While in his sinful soul a man is still contained in this frail body, he should provide for himself remedies that will remain forever. For example, if it delights him to be clothed in fine garments and soft linens and to be a slave to pleasure in the midst of wealth and luxury, the future flames of hell will force him to seek in vain for a drop of consolation.

When wicked men hear these truths, they become like madmen who have lost their sense of reason. And then they envy and ridicule those who preach these things with great effort.

We should let them laugh as much as they wish; but, it is the Lord Who answers for us: "Blessed are they who mourn, for they shall be comforted." (Matt. 5,5). The Lord also answers for them: "Woe to you who laugh now! For you shall mourn and weep. Woe to you who are filled! For you shall hunger."(Luke 6,25).

Let the proud laugh at us; let us nevertheless day and night implore God's mercy for their salvation, unworthy as we ourselves may be.

We might wish that God would punish them immediately as His children, so that having been rebuked, they may be recalled from the depths of their sins.

Then, performing suitable acts of penance, they may merit to be received unto eternal reward with the saints. The performing of fruitful works of repentance is a condition for returning to grace.

Something that has been tragically forgotten is the truth concerning the priests' heavy burden. Both priests and laity have forgotten this important truth. It is truly a most heavy burden that threatens the lives of bishops and priests of whom will required the souls of many men.

We ought to consider that which was seen in the life of the careless priest Heli, and the glory merited by the faithful Phinees because of his supernatural zeal for souls. Keeping these examples in mind, gratitude and patience should mark our listening to preaching that is not always tender and flattering, but harsh and severe.

The worst habits of sin are diminished by harsh reproof. When a doctor of the body refuses to come to the sick, they are begged with great humility and gifts are offered even though there is doubt that the remedy will be useful.

Great sums of money are spent for physical health; much pain is endured on the mere hope that health might be restored. Why, then, is not the health of the soul sought with at least equal effort and that without great expense?

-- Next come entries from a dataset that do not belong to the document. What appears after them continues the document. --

Lemma spares_free_messages l : spares (free_messages l) any.
Proof. induction l; cbn [free_messages]; spare. Qed.
Hint Resolve spares_ss_del spares_rcv_del spares_ss_wakeup spares_expunge_all spares_free_messages : spare.

Lemma spares_freeque id : spares (freeque id) any.
Proof.
  unfold freeque. eapply (spares_bind _ _ any); [spare | intros p _]. eapply (spares_bind _ _ any); [spare | intros _ _].
  eapply spares_bind; [apply spares_deref_q | intros q [_ Hq]]. eapply (spares_bind _ _ any); [auto with spare | intros _ _].
  eapply (spares_bind _ _ any); [spare | intros _ _]. eapply spares_bind; [apply spares_deref_q | intros q' _].
  do 2 (eapply (spares_bind _ _ any); [spare | intros _ _]). eapply (spares_bind _ _ any); [auto with spare | intros _ _]. spare.
Qed.
Hint Resolve spares_freeque : spare.

Lemma spares_msgget e key flg : spares (rt_msgget e key flg) any.
Proof. unfold rt_msgget. spare. Qed.

Lemma spares_change e id b : spares (msgctl_change e id b) any.
Proof.
  unfold msgctl_change. eapply (spares_bind _ _ any); [spare | intros _ _]. eapply (spares_bind _ _ any); [spare | intros [p|] _]; [|spare].
  eapply spares_bind; [apply spares_deref_q | intros q Hq]. cbv zeta.
  destruct (ipc_checkid _ _); [spare|]. destruct (_ && _ && _); [spare|]. destruct b as [b|]; [|spare].
  destruct (_ && _); [spare|]. eapply (spares_bind _ _ any); [spare | intros _ _]. eapply (spares_bind _ _ any); [spare | intros _ _].
  eapply spares_bind; [apply spares_deref_q | intros q' [_ Hq']]. eapply (spares_bind _ _ any); [auto with spare | intros _ _]. spare.
Qed.
Hint Resolve spares_msgget spares_change : spare.

Lemma spares_msgctl e id c buf space : spares (_rt_msgctl e id c buf space) any.
Proof. unfold _rt_msgctl, msgctl_info, msgctl_stat. spare. Qed.

Lemma spares_pipelined_list e p m l : t ∉ l -> spares (pipelined_list e p m l) any.
Proof.
  induction l as [|u l IH]; intros Hl; cbn [pipelined_list]; [spare|]. apply not_elem_of_cons in Hl as [Hu Hl].
  specialize (IH Hl). eapply (spares_bind _ _ any); [spare | intros r _]. destruct (testmsg _ _ _); [|auto].
  eapply (spares_bind _ _ any); [apply spares_rcv_del; congruence | intros _ _].
  destruct (_ <? _); (eapply (spares_bind _ _ any); [apply spares_upd_r; congruence | intros _ _]); spare.
Qed.

Lemma spares_pipelined_send e p m : spares (pipelined_send e p m) any.
Proof. unfold pipelined_send. eapply spares_bind; [apply spares_deref_q | intros q [Hq _]; now apply spares_pipelined_list]. Qed.
Hint Resolve spares_msgctl spares_pipelined_send : spare.

Section Call.
Variable e : env.
Hypothesis Hother : e_pid e <> t.

Lemma unlisted_snoc (l : list Z) : t ∉ l -> t ∉ l ++ [e_pid e].
Proof using Hother. intros Hl Hx. apply elem_of_app in Hx as [Hx|Hx%list_elem_of_singleton]; congruence. Qed.

Lemma spares_ss_add p : spares (ss_add e p) any.
Proof using Hother.
  unfold ss_add. eapply (spares_bind _ _ any); [spare | intros _ _]. apply spares_upd_q. intros q [H1 H2].
  split; [exact H1 | now apply unlisted_snoc].
Qed.

Lemma spares_snd_retry id p m sz fl : spares (msgsnd_retry e id p m sz fl) any.
Proof using Hother. unfold msgsnd_retry. pose proof spares_ss_add. spare. Qed.

Lemma spares_rcv_retry id p sz ty mo fl sp : spares (msgrcv_retry e id p sz ty mo fl sp) any.
Proof using Hother.
  unfold msgrcv_retry. eapply spares_bind; [apply spares_deref_q | intros q [Hq1 Hq2]].
  destruct (ipc_checkid _ _); [spare|]. destruct (negb _); [spare|]. destruct (search_msg _ _ _) as [i|].
  - destruct (q_messages q !! i); [|spare]. destruct (_ && _); [spare|]. spare.
  - destruct (negb _); [spare|]. eapply (spares_bind _ _ any).
    + apply spares_upd_q. intros q' [H1 H2]. split; [now apply unlisted_snoc | exact H2].
    + intros _ _. spare.
Qed.

(** A call of another task leaves [t] alone. *)
Lemma run_call_spares c : spares (run_call e c) any.
Proof using Hother.
  pose proof spares_snd_retry. pose proof spares_rcv_retry.
  destruct c; cbn [run_call]; [spare | spare | | |].
  - unfold _rt_msgsnd. spare.
  - unfold _rt_msgrcv. spare.
  - unfold resume, msgsnd_resume, msgrcv_resume. spare.
Qed.
End Call.
End Spared.

(** A step of a task other than [t]. *)
Definition step_of_others (t : Z) (s s' : sys) : Prop :=
  exists e c a, e_pid e <> t /\ allowed e c s /\ run_call e c s = OK a s'.

Lemma others_spare t pd sd rv s s' :
  spared t pd sd rv s -> rtc (step_of_others t) s s' -> spared t pd sd rv s'.
Proof.
  intros Hs. apply (rtc_invariant (step_of_others t) _ s); [exact Hs|].
  intros x y Hx (e & c & a & Hne & _ & E). exact (proj1 (run_call_spares t pd sd rv e Hne c x a y Hx E)).
Qed.

Lemma others_Inv t s s' : Inv false false 0 s -> rtc (step_of_others t) s s' -> Inv false false 0 s'.
Proof.
  intros Hs. apply (rtc_invariant (step_of_others t) _ s); [exact Hs|].
  intros x y Hx (e & c & a & _ & Ha & E). apply (step_Inv x y Hx). now apply (Step x e c a y).
Qed.

(** A task no queue links. *)
Lemma unlinked_spared t s :
  Inv false false 0 s -> (forall m, senders s !! t = Some m -> s_list m = None) ->
  (forall r, receivers s !! t = Some r -> r_msg r <> inr (- EAGAIN)) ->
  spared t (sleeping s !! t) (senders s !! t) (receivers s !! t) s.
Proof.
  intros H Hs Hr. constructor; try reflexivity. intros p q Hp. pose proof (inv_link _ _ _ _ H _ _ Hp) as [_ _ L1 L2]. split.
  - intros (r & Er & _ & Em)%L2. exact (Hr r Er Em).
  - intros (m & Em & El)%L1. rewrite (Hs m Em) in El. discriminate.
Qed.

The answer to this question is provocatively plain: Many people exert greater care for the body than for the soul. Yet, it is our soul, created in the image and likeness of God, that makes us so superior to the rest of creation and so important before God.

The body will eventually rot and become the food of flies and worms; while the soul will be presented to God by the angels in heaven. Then, if the soul has sought truth and goodness, has turned away from evil and pursued good, it will be crowned. If it was wicked, it will be cast into the darkness outside. May God protect us from this darkness by giving us bishops and priests who are not afraid to preach the plain, simple, harsh truth.